WORK REQUEST:
Reproduce, with no alteration, the span of lines that begins at the line containing "else if address <=?" and ends at the last line of the records, both ends included, and nothing else.
━━━ DATASET EXTRACT
(* ===== verification/Reader.v ===== *)
(** * The streaming reader (src/capture.rs, [CaptureReader])

    [CaptureReader] reads from any [std::io::Read] into a buffer that it grows
    to exactly the size the decoder asks for, and decodes from it.  The source
    is a parameter: the class [Read] is the trait, [Source] states the part of
    its documented contract the reader relies on, and the theorem is that for
    every such source the reader returns the records [CaptureIter] returns on
    the same bytes, however the source splits or interrupts its reads. *)

From S2P Require Import Prelude Errors Time Capture CaptureFacts.

(** ** The trait [std::io::Read] *)

Inductive read_result : Type :=
| RInterrupted               (* ErrorKind::Interrupted *)
| RError (e : Error)         (* another I/O error, as the crate's [Error] *)
| RData (bytes : list Z).    (* the bytes read; none at the end of the stream *)

Class Read (R : Type) : Type := {
  read : R → Z → R * read_result;
}.

Record CaptureReader (R : Type) : Type := {
  reader : R;
  cr_decoder : Decoder;
  cr_offset : Z;
  cr_terminal : bool;
  max_input : Z;
}.
Arguments reader {R} _.
Arguments cr_decoder {R} _.
Arguments cr_offset {R} _.
Arguments cr_terminal {R} _.
Arguments max_input {R} _.
Arguments Build_CaptureReader {R} _ _ _ _ _.

Section reader.
Context {R : Type} `{Read R}.

(** [CaptureReader::new]. *)
Definition capture_reader_new (r : R) (l : Limits) (m : ParseMode) : result (CaptureReader R) :=
  d ← decoder_new l m;
  Ok (Build_CaptureReader r d 0 false (max_input_bytes l)).

(** The state of the loop of [read_one]: the source and the buffer.  The
    result is the record or the end of the capture, with the decoder and the
    offset after it.  On an error [next_record] only marks the reader
    terminal, so no more of the state is returned. *)
Definition read_step (cr : CaptureReader R) (st : R * list Z)
  : result (step (R * list Z) (R * Decoder * Z * option CapRecord)) :=
  let '(r, buffer) := st in
  need ← required (cr_decoder cr) buffer (cr_offset cr);
  if need <=? zlen buffer then
    dr ← decode (cr_decoder cr) buffer (cr_offset cr);
    match dr with
    | (d', DRecord rec) =>
        o ← ok_or (checked_add u64_max (cr_offset cr) (zlen (raw rec))) (limit "file_offset");
        Ok (Break (r, d', o, Some rec))
    | (_, NeedMore _) =>
        Err (error_new Invariant (cr_offset cr) "decoder" "required/decode disagreement")
    end
  else
    let old := zlen buffer in
    w ← sub_ovf need old;
    let count := Z.min w 8192 in
    match read r count with
    | (r', RInterrupted) => Ok (Continue (r', buffer))
    | (_, RError e) => Err e
    | (r', RData bytes) =>
        if zlen bytes =? 0 then
          if old =? 0 then
            decoder_finish (cr_decoder cr) (cr_offset cr) ;;
            Ok (Break (r', cr_decoder cr, cr_offset cr, None))
          else Err (error_new Truncated (cr_offset cr) "record"
                      ("EOF after " +:+ pretty old +:+ " bytes; need " +:+ pretty need))
        else
          s ← add_ovf usize_max old (zlen bytes);
          match checked_add u64_max (cr_offset cr) s with
          | Some e => if max_input cr <? e then Err (limit "input_bytes")
                      else Ok (Continue (r', buffer ++ bytes))
          | None => Err (limit "input_bytes")
          end
    end.
(** Where the payload of a link header starts, its EtherType, and the scope. *)
Definition family_type (family ether_type : Z) : Prop :=
  family = 2 ∧ ether_type = 0x0800 ∨ family ∈ [10; 24; 28; 30] ∧ ether_type = 0x86dd.
Inductive framed (pkt : list Z) (sc : Scope) : Z → Z → Z → Scope → Prop :=
  | framed_ethernet : 14 ≤ zlen pkt → framed pkt sc 1 14 (number_at pkt 12 14) sc
  | framed_sll : 16 ≤ zlen pkt → framed pkt sc 113 16 (number_at pkt 14 16) sc
  | framed_sll2 : 20 ≤ zlen pkt → framed pkt sc 276 20 (number_at pkt 0 2) (with_link_interface sc (number_at pkt 4 8))
  | framed_raw4 : 1 ≤ zlen pkt → nthz pkt 0 / 16 = 4 → framed pkt sc 101 0 0x0800 sc
  | framed_raw6 : 1 ≤ zlen pkt → nthz pkt 0 / 16 = 6 → framed pkt sc 101 0 0x86dd sc
  | framed_ipv4 : framed pkt sc 228 0 0x0800 sc
  | framed_ipv6 : framed pkt sc 229 0 0x86dd sc
  | framed_loop t : 4 ≤ zlen pkt → family_type (number_at pkt 0 4) t → framed pkt sc 108 4 t sc
  | framed_null_big t : 4 ≤ zlen pkt → family_type (number_at pkt 0 4) t → framed pkt sc 0 4 t sc
  | framed_null_little t :
      4 ≤ zlen pkt → (∀ t, ¬ family_type (number_at pkt 0 4) t) → family_type (from_le_bytes (sub pkt 0 4)) t →
      framed pkt sc 0 4 t sc.

(** The VLAN tags passed from the first EtherType on, where they end, and the EtherType there. *)
Definition vlan_type (t : Z) : Prop := t ∈ [0x8100; 0x88a8; 0x9100].
Inductive tagged (pkt : list Z) (s0 t0 : Z) : list Z → Z → Z → Prop :=
  | tagged_none : tagged pkt s0 t0 [] s0 t0
  | tagged_more vs s t :
      tagged pkt s0 t0 vs s t → vlan_type t → s + 4 ≤ zlen pkt →
      tagged pkt s0 t0 (vs ++ [number_at pkt s (s + 2) mod 4096]) (s + 4) (number_at pkt (s + 2) (s + 4)).
Definition with_vlans (sc : Scope) (vs : list Z) : Scope :=
  {| section := section sc; interface := interface sc; link_interface := link_interface sc; vlans := vlans sc ++ vs |}.

(** A source route among the IPv4 options from [p] on. *)
Inductive source_routed (o : list Z) : Z → Prop :=
  | routed_here p : p < zlen o → nthz o p = 131 ∨ nthz o p = 137 → source_routed o p
  | routed_nop p : p < zlen o → nthz o p = 1 → source_routed o (p + 1) → source_routed o p
  | routed_later p :
      p < zlen o → nthz o p ≠ 0 → nthz o p ≠ 1 → source_routed o (p + nthz o (p + 1)) → source_routed o p.
(** [push], with the set at hand: quarantine, checks, acceptance. *)
Definition push_set (r : FragmentReassembler) (key : Key) (set : Assembly) (dg : Datagram)
    (info : FragmentInfo) (stop new_size : Z)
    : result (FragmentReassembler * FragmentOutcome) :=
  if poisoned set then Ok (reject r key set "fragment_set_quarantined")
  else
  x ← examine set key dg info stop;
  match x with
  | (set, Some code) => Ok (reject r key (poison set) code)
  | (set, None) =>
      let r := {| sets := sets r; deadlines := deadlines r; retained := new_size;
                  f_limits := f_limits r |} in
      let set := with_parts set (sort_parts (parts set ++
                   [{| p_start := fi_offset info; p_more := more info; bytes := payload dg |}])) in
      ready ← is_ready set;
      if (ready : bool) then
        long ← too_long set key;
        if (long : bool) then Ok (reject r key (poison set) "reassembled_ip_length_overflow")
        else complete (put_set r key set) key
      else Ok (put_set r key set, Pending)
  end.

(** [push]. *)
Definition push (r : FragmentReassembler) (dg : Datagram) (frame : Z)
    : result (FragmentReassembler * FragmentOutcome) :=
  Errors.validate (f_limits r) ;;
  match fragment dg with
  | None => Ok (r, Complete dg (packets (payload dg)))
  | Some info =>
      let key := fragment_key dg info in
      stop ← ok_or (checked_add usize_max (fi_offset info) (len (payload dg)))
               (limit "fragment_range");
      if (65535 <? stop) || is_empty (payload dg)
      then Ok (r, Rejected {| n_code := "invalid_fragment_range";
                              n_packets := packets (payload dg) |})
      else if negb (Provenance.validate (payload dg))
      then Err (error_new Invariant 0 "provenance" "invalid fragment source spans")
      else
        ad ← admission r key dg;
        let '(admitted, new_size) := ad in
        r ← open_set r key dg frame;
        set ← ok_or (bt_get (sets r) key) (limit "fragment_state");
        push_set r key (with_packets set admitted) dg info stop new_size
  end.
Lemma faithful_reassembles J ps :
  faithful J ps → Forall part_ok ps → Forall (λ p, p_end p ≤ zlen (data J)) ps →
  (∀ p q, p ∈ ps → q ∈ ps → agree p q) → reassembles ps J.
Proof.
  intros [HJ Hf] Hps Hend Hag. split; [done|]. split; [|done]. intros p Hp.
  rewrite Forall_forall in Hps, Hend. destruct (Hps p Hp) as (_ & Hp1 & Hp2).
  specialize (Hend p Hp). simpl in Hend. split; [done|]. unfold p_end in *.
  apply nthz_ext; rewrite zlen_sub by lia; [lia|].
  intros i Hi. rewrite nthz_sub by lia.
  destruct (Hf (p_start p + i)) as (q & Hq & Hq1 & Hq2 & _); [lia|].
  pose proof (Hag p q Hp Hq (p_start p + i) ltac:(unfold p_end; lia) Hq1) as Ha.
  replace (p_start p + i - p_start p) with i in Ha by lia. rewrite Ha. unfold p_end in Hq1.
  rewrite lookup_nthz, lookup_nthz in Hq2 by lia. by injection Hq2.
Qed.

Lemma coverage_safe c ps : Forall part_ok ps → ∃ c', coverage c ps = Ok c'.
Proof.
  intros H. revert c. induction H as [|p ps Hp Hps IH]; intros c; simpl; [by eexists|].
  case_match; [by eexists|]. rewrite part_end, bind_Ok by done. apply IH.
Qed.

(** ** [push] *)

Definition with_retained (r : FragmentReassembler) (n : Z) : FragmentReassembler :=
  {| sets := sets r; deadlines := deadlines r; retained := n; f_limits := f_limits r |}.

Lemma with_retained_id r : with_retained r (retained r) = r.
Proof. by destruct r. Qed.

Lemma put_set_ok r key a0 a n :
  fr_ok r → bt_get (sets r) key = Some a0 → first_frame a = first_frame a0 →
  assembly_ok (f_limits r) a → n = retained r - set_size a0 + set_size a →
  n ≤ max_retained_payload (f_limits r) → fr_ok (put_set (with_retained r n) key a).
Proof.
  intros (Hl & Hs & Hd & Ha & Hr & Hm & Hn & Hdl) Hg Hff Hok -> Hmax.
  unfold put_set, with_retained. split_and!; simpl; try done.
  - by apply bt_insert_wf.
  - by apply Forall_bt_insert.
  - rewrite bt_sum_insert, Hg by done. simpl. lia.
  - rewrite zlen_bt_sum, bt_sum_insert, <- zlen_bt_sum, Hg by done. simpl. lia.
  - intros d k. rewrite Hdl. setoid_rewrite bt_get_insert. case_decide; [|done].
    subst k. rewrite Hg. split; intros (a1 & [= <-] & Hd1); eexists; split; try done; congruence.
Qed.

Lemma open_set_spec r key dg frame :
  fr_ok r → header_ok dg → 0 ≤ frame ≤ u64_max →
  wp (open_set r key dg frame)
     (λ r', fr_ok r' ∧ f_limits r' = f_limits r ∧ retained r' = retained r ∧
        (∀ k, k ≠ key → bt_get (sets r') k = bt_get (sets r) k) ∧
        ∃ a, bt_get (sets r') key = Some a ∧
          match bt_get (sets r) key with
          | Some a' => a = a'
          | None => parts a = [] ∧ poisoned a = false
          end) is_limit.
Proof.
  intros Hok Hh Hfr. unfold open_set. destruct (bt_get (sets r) key) as [a|] eqn:Hg.
  { apply wp_ok. split_and!; try done. by exists a. }
  destruct (Z.leb_spec (max_fragment_sets (f_limits r)) (zlen (sets r))); [by eexists|].
  apply wp_ok. simpl. destruct Hok as (Hl & Hs & Hd & Ha & Hr & Hm & Hn & Hdl).
  split_and!; try done.
  - split_and!; simpl; try done.
    + by apply bt_insert_wf.
    + case_match; [by apply bt_insert_wf|done].
    + apply Forall_bt_insert; [done|]. simpl. limits_facts Hl.
      split_and!; simpl; try done; try constructor; try (unfold zlen; simpl; lia); try lia.
      * intros p q Hp. by apply not_elem_of_nil in Hp.
      * intros; simplify_eq.
    + rewrite bt_sum_insert, Hg by done. unfold set_size in *; simpl. lia.
    + rewrite zlen_bt_sum, bt_sum_insert, <- zlen_bt_sum, Hg by done. simpl. lia.
    + intros d k. rewrite bt_get_insert.
      assert (bt_get (match deadline_of (f_limits r) frame with
                      | Some d0 => bt_insert (deadlines r) (d0, key) ()
                      | None => deadlines r
                      end) (d, k) = Some () ↔
              bt_get (deadlines r) (d, k) = Some () ∨ k = key ∧ deadline_of (f_limits r) frame = Some d) as ->.
      { destruct (deadline_of _ _) as [d0|]; [|naive_solver]. rewrite bt_get_insert.
        case_decide; simplify_eq; naive_solver. }
      rewrite Hdl. case_decide; subst; [|naive_solver].
      rewrite Hg. naive_solver.
  - intros k Hk. by rewrite bt_get_insert_ne by done.
  - eexists. by rewrite bt_get_insert_eq.
Qed.
(** ** [parse_link] *)

(** The reference encoding of a frame. *)
Definition link_header (control dst src n : Z) : list Z :=
  [0x05; 0x64; 5 + n; control] ++ to_le_bytes 2 dst ++ to_le_bytes 2 src.
Definition encode_link (control dst src : Z) (v : list Z) : list Z :=
  let h := link_header control dst src (zlen v) in h ++ crc_le h ++ encode_blocks (S (length v)) v.

Lemma zlen_link_header c d s n : zlen (link_header c d s n) = 8.
Proof. done. Qed.

(** What a list that starts with an encoding looks like. *)
Lemma encode_link_view c d s v rest :
  bytes_ok v → let input := encode_link c d s v ++ rest in
  10 + blocks_len (zlen v) ≤ zlen input ∧ sub input 0 2 = [0x05; 0x64] ∧ nthz input 2 = 5 + zlen v ∧
  sub input 8 10 = crc_le (sub input 0 8) ∧ blocks_ok (S (length v)) (drop 10 input) (zlen v) = true.
Proof.
  intros Hv input. unfold input, encode_link. set (h := link_header c d s (zlen v)).
  pose proof (crc_le_length h) as Hc. rewrite <- !app_assoc.
  destruct (encode_blocks_strip (S (length v)) v rest) as (_ & H2 & H3); [lia|done|].
  assert (zlen (crc_le h) = 2) as Hcz by (unfold zlen; lia). split_and!.
  - rewrite !zlen_app, H3, Hcz. unfold h. rewrite zlen_link_header. pose proof (zlen_nonneg rest). lia.
  - done.
  - done.
  - rewrite (sub_app_r h) by (unfold h; rewrite zlen_link_header; lia).
    assert (zlen h = 8) as Hh by done. rewrite Hh. change (8 - 8) with 0. change (10 - 8) with 2.
    rewrite <- Hcz at 1. rewrite sub_0_app. f_equal.
  - rewrite app_assoc, drop_app_length'; [done|]. rewrite length_app, Hc. done.
Qed.

(** A list whose header checks pass starts with an encoding. *)
Lemma encode_link_intro input :
  bytes_ok input → let n := nthz input 2 - 5 in
  10 ≤ zlen input → 0 ≤ n → 10 + blocks_len n ≤ zlen input → sub input 0 2 = [0x05; 0x64] →
  crc16_dnp (sub input 0 8) = from_le_bytes (sub input 8 10) →
  blocks_ok (S (Z.to_nat n)) (drop 10 input) n = true →
  sub input 0 (10 + blocks_len n) =
  encode_link (nthz input 3) (from_le_bytes (sub input 4 6)) (from_le_bytes (sub input 6 8))
    (strip (S (Z.to_nat n)) (drop 10 input) n).
Proof.
  intros Hb n H10 Hn Hlen Hmagic Hcrc Hblocks.
  assert (zlen (drop 10 input) = zlen input - 10) as Hd by (unfold zlen in *; rewrite length_drop; lia).
  pose proof (strip_length (S (Z.to_nat n)) (drop 10 input) n Hn ltac:(lia) ltac:(lia)) as Hsl.
  assert (∀ a b, 0 ≤ a → a ≤ b → b ≤ 10 → length (sub input a b) = Z.to_nat (b - a)) as Hsub.
  { intros a b Ha Hab Hb'. pose proof (zlen_sub input a b Ha Hab ltac:(lia)). unfold zlen in *. lia. }
  assert (sub input 0 8 = link_header (nthz input 3) (from_le_bytes (sub input 4 6))
                            (from_le_bytes (sub input 6 8)) n) as Hh.
  { rewrite (sub_split input 0 2 8), (sub_split input 2 3 8), (sub_split input 3 4 8), (sub_split input 4 6 8) by lia.
    pose proof (sub_one input 2 ltac:(lia)) as H2. pose proof (sub_one input 3 ltac:(lia)) as H3.
    change (2 + 1) with 3 in H2. change (3 + 1) with 4 in H3. rewrite H2, H3, Hmagic. unfold link_header.
    replace (5 + n) with (nthz input 2) by lia.
    pose proof (to_from_le (sub input 4 6) (bytes_ok_sub _ _ _ Hb)) as H4.
    pose proof (to_from_le (sub input 6 8) (bytes_ok_sub _ _ _ Hb)) as H6.
    rewrite Hsub in H4, H6 by lia. change (Z.to_nat (6 - 4)) with 2%nat in H4. change (Z.to_nat (8 - 6)) with 2%nat in H6.
    rewrite H4, H6. done. }
  unfold encode_link. rewrite Hsl. rewrite <- Hh.
  apply crc_le_eq in Hcrc; [|by apply bytes_ok_sub..|by rewrite Hsub by lia].
  pose proof (blocks_len_nonneg n Hn).
  rewrite (sub_split input 0 8), (sub_split input 8 10) by lia. rewrite Hcrc. f_equal. f_equal.
  replace (length (strip (S (Z.to_nat n)) (drop 10 input) n)) with (Z.to_nat n) by (unfold zlen in *; lia).
  rewrite <- (strip_blocks_encode _ (drop 10 input) n); [|by apply Forall_drop|lia..|done].
  unfold sub. rewrite drop_0. f_equal. lia.
Qed.
(* ===== verification/Dnp3App.v ===== *)
(** * DNP3 transport and application reassembly (src/dnp3.rs, src/datagram.rs)

    [decode] walks the chunks of a reconstructed stream, cuts them into link
    frames, joins transport segments of one address pair into application
    fragments and fragments into messages.  Every chunk starts with empty state;
    the loop over one chunk is [chunk_step] on the record [Work], which holds the
    local variables of the source's loop.  The datagram entry points are at the end. *)

From S2P Require Import Errors Ord Provenance Wire Stream Dnp3Link Prelude.

#[global] Instance MessageClass_ord : Ord MessageClass.
Proof.
  refine (proj_ord (λ c, match c with McRequest => 0 | McResponse => 1 | McUnsolicited => 2 | McConfirm => 3
                                    | McUnknown => 4 end) _).
  by intros [] [].
Defined.

(** ** Results *)

Record ApplicationFragment : Type := {
  af_source : Z;
  af_destination : Z;
  af_control : Z;
  af_function : Z;
  af_sequence : Z;
  af_class : MessageClass;
  af_iin : option Z;
  af_first : bool;
  final_fragment : bool;
  confirmation_requested : bool;
  af_frames : list Z;
  af_raw : EvidenceBytes;
  af_objects : EvidenceBytes;
}.

Record ApplicationMessage : Type := {
  am_source : Z;
  am_destination : Z;
  am_function : Z;
  am_first_sequence : Z;
  am_class : MessageClass;
  complete : bool;
  am_fragments : list Z;
  am_packets : list PacketId;
  am_objects : EvidenceBytes;
}.

Record RejectedLinkRange : Type := {
  rl_stream_offset : Z;
  rl_declared_length : option Z;
  rl_code : string;
  incomplete : bool;
  rl_raw : EvidenceBytes;
}.

Record Dnp3Result : Type := {
  frames : list LinkFrame;
  fragments : list ApplicationFragment;
  messages : list ApplicationMessage;
  issues : list ProtocolIssue;
  rejected_link_ranges : list RejectedLinkRange;
}.

Definition result_default : Dnp3Result :=
  {| frames := []; fragments := []; messages := []; issues := []; rejected_link_ranges := [] |}.

(** ** Pending assemblies *)

Record TransportAssembly : Type := {
  ta_last_sequence : Z;
  seen_segments : list (Z * list Z);
  ta_direction : bool;
  ta_bytes : EvidenceBytes;
  ta_frames : list Z;
}.

Record AppAssembly : Type := {
  aa_direction : bool;
  aa_source : Z;
  aa_destination : Z;
  aa_function : Z;
  aa_first_sequence : Z;
  aa_last_sequence : Z;
  aa_class : MessageClass;
  aa_fragments : list Z;
  aa_objects : EvidenceBytes;
  aa_packets : list PacketId;
}.

Definition TransportMap : Type := list ((Z * Z) * TransportAssembly).
Definition AppMap : Type := list ((Z * Z * MessageClass) * AppAssembly).

(** [issue]. *)
Definition issue (out : Dnp3Result) (c : string) (ps : list PacketId) (at_ : Z) (l : Limits) : result Dnp3Result :=
  if max_protocol_messages l <=? zlen (issues out) then Err (limit "dnp3_issues")
  else Ok {| frames := frames out; fragments := fragments out; messages := messages out;
             issues := issues out ++ [{| Dnp3Link.code := c; pi_packets := ps; pi_stream_offset := at_ |}];
             rejected_link_ranges := rejected_link_ranges out |}.

(** [emit_app]. *)
Definition emit_app (out : Dnp3Result) (app : AppAssembly) (done_ : bool) (l : Limits) : result Dnp3Result :=
  if max_protocol_messages l <=? zlen (messages out) then Err (limit "dnp3_messages")
  else Ok {| frames := frames out; fragments := fragments out;
             messages := messages out ++
               [{| am_source := aa_source app; am_destination := aa_destination app; am_function := aa_function app;
                   am_first_sequence := aa_first_sequence app; am_class := aa_class app; complete := done_;
                   am_fragments := aa_fragments app; am_packets := sort_dedup (aa_packets app);
                   am_objects := aa_objects app |}];
             issues := issues out; rejected_link_ranges := rejected_link_ranges out |}.

(** The class of an application function. *)
Definition app_class (function : Z) (unsolicited : bool) : MessageClass :=
  if function =? 0 then McConfirm
  else if (1 <=? function) && (function <=? 31) && negb unsolicited then McRequest
  else if (function =? 0x81) && negb unsolicited then McResponse
  else if (function =? 0x82) && unsolicited then McUnsolicited
  else McUnknown.

(** [app_fragment]. *)
Definition app_fragment (bytes : EvidenceBytes) (source destination : Z) (fs : list Z) : result ApplicationFragment :=
  let raw := data bytes in
  if zlen raw <? 2
  then Err (error_new Truncated 0 "dnp3_application" "missing application control/function")
  else
    control ← idx raw 0;
    function ← idx raw 1;
    let unsolicited := has_bits control 0x10 in
    let response := (function =? 0x81) || (function =? 0x82) in
    let header := if response then 4 else 2 in
    if zlen raw <? header
    then Err (error_new Truncated 0 "dnp3_iin" "response is missing IIN")
    else
      iin ← (if response then b ← slice raw 2 4; v ← le16 b; Ok (Some v) else Ok None);
      objects ← Provenance.slice bytes header (len bytes);
      Ok {| af_source := source; af_destination := destination; af_control := control;
            af_function := function; af_sequence := Z.land control 15; af_class := app_class function unsolicited;
            af_iin := iin; af_first := has_bits control 0x80; final_fragment := has_bits control 0x40;
            confirmation_requested := has_bits control 0x20; af_frames := fs; af_raw := bytes;
            af_objects := objects |}.

(** The classes, in the order [interrupt_applications] and [decode] list them. *)
Definition all_classes : list MessageClass := [McRequest; McResponse; McUnsolicited; McConfirm; McUnknown].

(** [interrupt_applications]. *)
Definition interrupt_applications (out : Dnp3Result) (apps : AppMap) (key : Z * Z) (l : Limits)
    : result (Dnp3Result * AppMap) :=
  foldM (λ '(out, apps) c,
           match bt_get apps (key, c) with
           | Some pending => out ← emit_app out pending false l; Ok (out, bt_remove apps (key, c))
           | None => Ok (out, apps)
           end) (out, apps) all_classes.

(** ** The link subset (src/semantics/dnp3_workflow.rs) *)

Definition address_kind (address : Z) : string :=
  if address <=? 0xffef then "individual"
  else if address <=? 0xfffb then "reserved"
  else if address =? 0xfffc then "self_address"
  else "broadcast".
━━━━━━
RESULT OF THIS TASK:
  else if address <=? 0xfffb then "reserved"
  else if address =? 0xfffc then "self_address"
  else "broadcast".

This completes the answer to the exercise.